Is the Term Patient Counterproductive in Advocacy?
Updated May 17, 2021
“We need to support the journey from passive patient to patient leader. “
– Annette McKinnon
How do you include the voice of people who live with illness — chronic or otherwise (patients) —in the decisions that affect how healthcare is provided? And how do you do that without these voices being used and subsumed by the professionals who work in healthcare?
Last week, Annette had a terrific rant about that particular topic, focusing especially on how the terminology that people who live with illness use to describe themselves eventually inevitably becomes hijacked by professionals. She asks “Where is the attitude that patients are part of the team in healthcare, that we are partners? Why are we always asked to participate inside a pre-determined frame? When will we see co-design of new policies, and ultimately co-production?” All excellent questions that got me thinking. And when she ended with the rousing call to action that started this post, I had to jump into the debate with my perspective.
Which is about language and power.
I believe that as long as we use the word ‘patient’ to describe ourselves, we will not have any kind of meaningful participation in healthcare. I believe that this word is an obstacle to being seen as active influencers, or even stakeholders in the process.
I straddle two worlds, those of health advocacy and disability advocacy. In the latter, there has been great efforts made to change the language describing those of us who live with a disability. Instead of crippled, the afflicted, handicapped, special needs, or invalid, the recommendation for several decades was to use, simply, person or people with a disability, which puts the person first and the disability second. That community is now moving to proudly embrace the identify, referring to ourselves as a disabled person. But the key is this: the terminology is driven by the people who are affected.
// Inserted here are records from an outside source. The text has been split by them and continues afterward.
(** ** Witnesses *)

Definition small : Bitvec := BV 10 0 0 U_zero.

Lemma small_repr : bv_repr small 10 (fun _ => false).
Proof.
  destruct (bv_create (mkMem [] 0) 10) as [(p & m' & [= <- <-] & HR & _)|(? & [=] & _)]; [lia|done].
Qed.

Lemma bitvec_set_correct_witness :
  0 < 3 <= 10 /\
  exists rc p' m' Y, sqlite3BitvecSet (mkMem [] 0) (Some small) 3 = Some (rc, Some p', m') /\
    bv_repr p' 10 Y /\
    (forall j, 0 <= j -> sqlite3BitvecTest (Some small) j = Some false /\
                         sqlite3BitvecTest (Some p') j = Some (Y j)) /\
    ((rc = SQLITE_OK /\ forall j, Y j = (j =? 3) || false) \/
     (rc = SQLITE_NOMEM /\ ~ no_oom (mkMem [] 0) /\ forall j, Y j = true -> j = 3 \/ false = true)).
Proof.
  split; [lia|]. apply (bitvec_set_correct (mkMem [] 0) small 10 (fun _ => false) 3).
  - exact small_repr.
  - lia.
Defined.

Lemma bitvec_clear_correct_witness :
  exists p', sqlite3BitvecClear (Some small) 3 = Some (Some p') /\
    bv_repr p' 10 (fun j => negb (j =? 3) && false) /\ nodes p' = nodes small /\
    forall j, 0 <= j ->
      sqlite3BitvecTest (Some p') j =
      if j =? 3 then Some false else sqlite3BitvecTest (Some small) j.
Proof.
  apply (bitvec_clear_correct small 10 (fun _ => false) 3).
  - exact small_repr.
  - lia.
Defined.

Lemma bitvec_builtin_test_passes_witness :
  exists m', sqlite3BitvecBuiltinTest (prog_rounds [I_seq 1 100 1 50; I_rnd 4 2])
      (mkMem [] 0) [7; 9] 5000 [1; 100; 1; 50; 4; 2; 0] = Some (0, m') /\ m_live m' = 0.
Proof.
  apply (bitvec_builtin_test_passes (mkMem [] 0) [7; 9] 5000 [I_seq 1 100 1 50; I_rnd 4 2]).
  - by apply Forall_nil.
  - unfold int_max. lia.
  - repeat constructor; unfold int_min, int_max; try lia.
    all: match goal with H : 0 <= ?k <= rounds 100 |- _ => unfold rounds in H; lia end.
Defined.
(* ===== verification/BitExpr.v ===== *)
(** * BitExpr: deciding equations between shift-and-mask expressions

    Decoders assemble integers from bytes with shifts, masks and bitwise or.
    An expression over byte variables is reified as a [bx]; [bx_sym e k] is
    the list of byte bits whose disjunction is bit [k] of its value.  Two
    expressions with the same bits have the same value, so an equation between
    them is decided by computation. *)
From S2P Require Import Prelude.

Inductive bx :=
| BVar (i : nat)                 (* byte variable *)
| BOr (a b : bx)
| BMask (a : bx) (m : Z)         (* a & m *)
| BShl (a : bx) (n : nat)        (* a << n *)
| BShr (a : bx) (n : nat)        (* a >> n *)
| BTrunc (a : bx) (n : nat).     (* conversion to an unsigned type of n bits *)

Fixpoint bx_eval (env : nat -> Z) (e : bx) : Z :=
  match e with
  | BVar i => env i
  | BOr a b => Z.lor (bx_eval env a) (bx_eval env b)
  | BMask a m => Z.land (bx_eval env a) m
  | BShl a n => Z.shiftl (bx_eval env a) (Z.of_nat n)
  | BShr a n => Z.shiftr (bx_eval env a) (Z.of_nat n)
  | BTrunc a n => bx_eval env a mod 2 ^ Z.of_nat n
  end.

Fixpoint bx_sym (e : bx) (k : nat) : list (nat * nat) :=
  match e with
  | BVar i => if (k <? 8)%nat then [(i, k)] else []
  | BOr a b => bx_sym a k ++ bx_sym b k
  | BMask a m => if Z.testbit m (Z.of_nat k) then bx_sym a k else []
  | BShl a n => if (k <? n)%nat then [] else bx_sym a (k - n)
  | BShr a n => bx_sym a (k + n)
  | BTrunc a n => if (k <? n)%nat then bx_sym a k else []
  end.

(** A bound on the bits that can be set. *)
Fixpoint bx_width (e : bx) : nat :=
  match e with
  | BVar _ => 8
  | BOr a b => Nat.max (bx_width a) (bx_width b)
  | BMask a _ => bx_width a
  | BShl a n => bx_width a + n
  | BShr a n => bx_width a - n
  | BTrunc a n => Nat.min (bx_width a) n
  end.

Definition pair_mem (x : nat * nat) (l : list (nat * nat)) : bool :=
  existsb (fun y => Nat.eqb (fst x) (fst y) && Nat.eqb (snd x) (snd y)) l.

Definition same_bits (l1 l2 : list (nat * nat)) : bool :=
  forallb (fun x => pair_mem x l2) l1 && forallb (fun x => pair_mem x l1) l2.

Definition bx_eqb (e1 e2 : bx) : bool :=
  forallb (fun k => same_bits (bx_sym e1 k) (bx_sym e2 k))
    (seq 0 (Nat.max (bx_width e1) (bx_width e2))).

Section Soundness.
Context (env : nat -> Z) (env_bytes : forall i, is_byte (env i)).

Definition any_bit (l : list (nat * nat)) : bool :=
  existsb (fun x => Z.testbit (env (fst x)) (Z.of_nat (snd x))) l.

Lemma byte_bits_high i k : (8 <= k)%nat -> Z.testbit (env i) (Z.of_nat k) = false.
Proof. intros. apply (ubits_spec 8); [lia|apply env_bytes|lia]. Qed.

Lemma bx_sym_ok e : forall k, Z.testbit (bx_eval env e) (Z.of_nat k) = any_bit (bx_sym e k).
Proof.
  induction e as [i|a IHa b IHb|a IHa m|a IHa n|a IHa n|a IHa n]; intros k; cbn [bx_eval bx_sym].
  - destruct (Nat.ltb_spec k 8); [unfold any_bit; simpl; by rewrite orb_false_r|].
    by rewrite byte_bits_high by done.
  - unfold any_bit. rewrite existsb_app, Z.lor_spec, IHa, IHb. done.
  - rewrite Z.land_spec, IHa. destruct (Z.testbit m _); [apply andb_true_r|apply andb_false_r].
  - destruct (Nat.ltb_spec k n).
    + rewrite Z.shiftl_spec_low by lia. done.
    + rewrite Z.shiftl_spec by lia. rewrite <- Nat2Z.inj_sub by lia. apply IHa.
  - rewrite Z.shiftr_spec by lia. rewrite <- Nat2Z.inj_add. apply IHa.
  - destruct (Nat.ltb_spec k n).
    + rewrite Z.mod_pow2_bits_low by lia. apply IHa.
    + rewrite Z.mod_pow2_bits_high by lia. done.
Qed.

Lemma bx_width_ok e : forall k, (bx_width e <= k)%nat -> bx_sym e k = [].
Proof.
  induction e as [i|a IHa b IHb|a IHa m|a IHa n|a IHa n|a IHa n]; intros k Hk;
    cbn [bx_sym bx_width] in *.
  - destruct (Nat.ltb_spec k 8); [lia|done].
  - rewrite IHa, IHb by lia. done.
  - rewrite IHa by lia. by destruct (Z.testbit m _).
  - destruct (Nat.ltb_spec k n); [done|]. apply IHa. lia.
  - apply IHa. lia.
  - destruct (Nat.ltb_spec k n); [|done]. apply IHa. lia.
Qed.

Lemma pair_mem_any x l : pair_mem x l = true ->
  Z.testbit (env (fst x)) (Z.of_nat (snd x)) = true -> any_bit l = true.
Proof.
  unfold pair_mem, any_bit. rewrite !existsb_exists. intros (y & Hy & E) Hx. exists y.
  split; [done|]. apply andb_true_iff in E as [<-%Nat.eqb_eq <-%Nat.eqb_eq]. done.
Qed.

Lemma same_bits_any l1 l2 : same_bits l1 l2 = true -> any_bit l1 = any_bit l2.
Proof.
  unfold same_bits. rewrite andb_true_iff, !forallb_forall. intros [H1 H2].
  apply bool_iff.
  split; intros (x & Hx & Hb)%existsb_exists; eapply pair_mem_any; eauto.
Qed.

Lemma bx_eqb_sound e1 e2 : bx_eqb e1 e2 = true -> bx_eval env e1 = bx_eval env e2.
Proof.
  unfold bx_eqb. rewrite forallb_forall. intros H. apply Z.bits_inj'. intros k Hk.
  rewrite <- (Z2Nat.id k) by done. rewrite !bx_sym_ok.
  destruct (decide (Z.to_nat k < Nat.max (bx_width e1) (bx_width e2))%nat).
  - apply same_bits_any, H, in_seq. lia.
  - rewrite !bx_width_ok by lia. done.
Qed.
End Soundness.

Lemma nth_bytes l i : Forall is_byte l -> is_byte (nth i l 0).
Proof.
  intros HF. revert i. induction HF as [|x l Hx HF IH]; intros [|i]; simpl; try done;
    unfold ubits; lia.
Qed.

(** Reification.  The variables are the entries of a list [l]. *)
Ltac bx_index x l :=
  lazymatch l with
  | x :: _ => constr:(O)
  | _ :: ?l' => let n := bx_index x l' in constr:(S n)
  end.

Ltac bx_nat z := let n := eval compute in (Z.to_nat z) in n.

Ltac bx_log z := let n := eval compute in (Z.to_nat (Z.log2 z)) in n.

Ltac bx_reify l t :=
  lazymatch t with
  | Z.lor ?a ?b => let ra := bx_reify l a in let rb := bx_reify l b in constr:(BOr ra rb)
  | Z.land ?a ?m => let ra := bx_reify l a in constr:(BMask ra m)
  | Z.shiftl ?a ?n => let ra := bx_reify l a in let k := bx_nat n in constr:(BShl ra k)
  | Z.shiftr ?a ?n => let ra := bx_reify l a in let k := bx_nat n in constr:(BShr ra k)
  | ?a mod ?m => let ra := bx_reify l a in let k := bx_log m in constr:(BTrunc ra k)
  | u8 ?a => let ra := bx_reify l a in constr:(BTrunc ra 8%nat)
  | u32 ?a => let ra := bx_reify l a in constr:(BTrunc ra 32%nat)
  | u64 ?a => let ra := bx_reify l a in constr:(BTrunc ra 64%nat)
  | ?x => let i := bx_index x l in constr:(BVar i)
  end.

(** Proves [a = b] for expressions over the entries of [l], which are bytes. *)
Ltac bx_solve l :=
  match goal with
  | |- ?a = ?b =>
      let ra := bx_reify l a in
      let rb := bx_reify l b in
      let env := constr:(fun i => nth i l 0) in
      change (bx_eval env ra = bx_eval env rb);
      apply bx_eqb_sound; [intros; apply nth_bytes; repeat (apply List.Forall_cons; [assumption|]); apply List.Forall_nil
                          |vm_compute; reflexivity]
  end.
(** Between the part already written, [dn], and the part still to be read
    lie the bytes [mid] that may be overwritten. *)
Lemma dequote_loop_spec q s : forall dn mid x rest fuel,
  cstr s -> q <> 0 -> x <> q -> mid <> [] -> (length s < fuel)%nat ->
  exists tail, tail <> [] /\
    dequote_loop fuel (dn ++ mid ++ escape q s ++ q :: x :: rest) q
      (Z.of_nat (length (dn ++ mid))) (Z.of_nat (length dn)) =
    Some (dn ++ s ++ tail, Z.of_nat (length (dn ++ s))).
Proof.
  induction s as [|c s IH]; intros dn mid x rest fuel Hs Hq Hx Hm Hf;
    (destruct fuel as [|f]; [simpl in Hf; lia|]); cbn [dequote_loop].
  - cbn [escape mbind list_bind app]. rewrite app_assoc, aget_middle. cbn [mbind option_bind].
    rewrite (proj2 (Z.eqb_neq q 0)) by done. cbn [negb assert_ mbind option_bind]. rewrite Z.eqb_refl.
    rewrite aget_app_r by lia. change (aget (q :: x :: rest) 1) with (Some x). cbn [mbind option_bind].
    rewrite (proj2 (Z.eqb_neq x q)) by done. exists (mid ++ q :: x :: rest).
    rewrite <- app_assoc, app_nil_r. split; [by destruct mid|done].
  - apply cstr_cons in Hs as [[_ Hc0] Hs]. destruct mid as [|w mid]; [done|].
    change (escape q (c :: s)) with ((if c =? q then [q; q] else [c]) ++ escape q s).
    destruct (Z.eqb_spec c q) as [-> |Hne].
    + rewrite <- (app_assoc [q; q]), (app_assoc dn). change ([q; q] ++ ?r) with (q :: q :: r).
      rewrite aget_middle. cbn [mbind option_bind].
      rewrite (proj2 (Z.eqb_neq q 0)) by done. cbn [negb assert_ mbind option_bind]. rewrite Z.eqb_refl.
      rewrite aget_app_r by lia. change (aget (q :: q :: ?r) 1) with (Some q). cbn [mbind option_bind].
      rewrite Z.eqb_refl, <- (app_assoc dn). change ((w :: mid) ++ ?r) with (w :: mid ++ r).
      rewrite aset_middle. cbn [mbind option_bind].
      destruct (IH (dn ++ [q]) (mid ++ [q; q]) x rest f) as (tail & Ht & He); [done..|by destruct mid|simpl in Hf; lia|].
      exists tail. split; [done|]. rewrite <- !app_assoc in He. cbn [app] in He.
      replace (Z.of_nat (length (dn ++ w :: mid)) + 2) with (Z.of_nat (length (dn ++ q :: mid ++ [q; q])))
        by (rewrite !length_app; simpl; rewrite !length_app; simpl; lia).
      replace (Z.of_nat (length dn) + 1) with (Z.of_nat (length (dn ++ [q]))) by (rewrite length_app; simpl; lia).
      exact He.
    + rewrite <- (app_assoc [c]), (app_assoc dn). change ([c] ++ ?r) with (c :: r).
      rewrite aget_middle. cbn [mbind option_bind].
      rewrite (proj2 (Z.eqb_neq c 0)), (proj2 (Z.eqb_neq c q)) by done. cbn [negb assert_ mbind option_bind].
      rewrite <- (app_assoc dn). change ((w :: mid) ++ ?r) with (w :: mid ++ r).
      rewrite aset_middle. cbn [mbind option_bind].
      destruct (IH (dn ++ [c]) (mid ++ [c]) x rest f) as (tail & Ht & He); [done..|by destruct mid|simpl in Hf; lia|].
      exists tail. split; [done|]. rewrite <- !app_assoc in He. cbn [app] in He.
      replace (Z.of_nat (length (dn ++ w :: mid)) + 1) with (Z.of_nat (length (dn ++ c :: mid ++ [c])))
        by (rewrite !length_app; simpl; rewrite !length_app; simpl; lia).
      replace (Z.of_nat (length dn) + 1) with (Z.of_nat (length (dn ++ [c]))) by (rewrite length_app; simpl; lia).
      exact He.
Qed.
The term patient doesn’t do that. ‘Patient’ was defined by the medical fields and identifies you solely in relation to your illness, specifically in connection to being in receipt of healthcare. And that gets all tangled up in the way health professionals view patients.
Being a patient is an inherently passive state. Well, if you’re a reasonably empowered patient — or ePatient — you may disagree vehemently with this assertion, but bear with me. One of the common experiences of someone who enters the medical system to receive care, is the loss of autonomy and identity. Although there are many good doctors out there who work as teams with their patients, so many others do not. Which is not necessarily their fault. The entire system is set up to remove the patient’s identity, leaving them a case or with the label of a particular illness (e.g., the broken femur in Bed 3). The goal of the system is to make sure that the recipient of care follows along, is in fact a compliant patient. In other words, you do what the doctor tells you to do.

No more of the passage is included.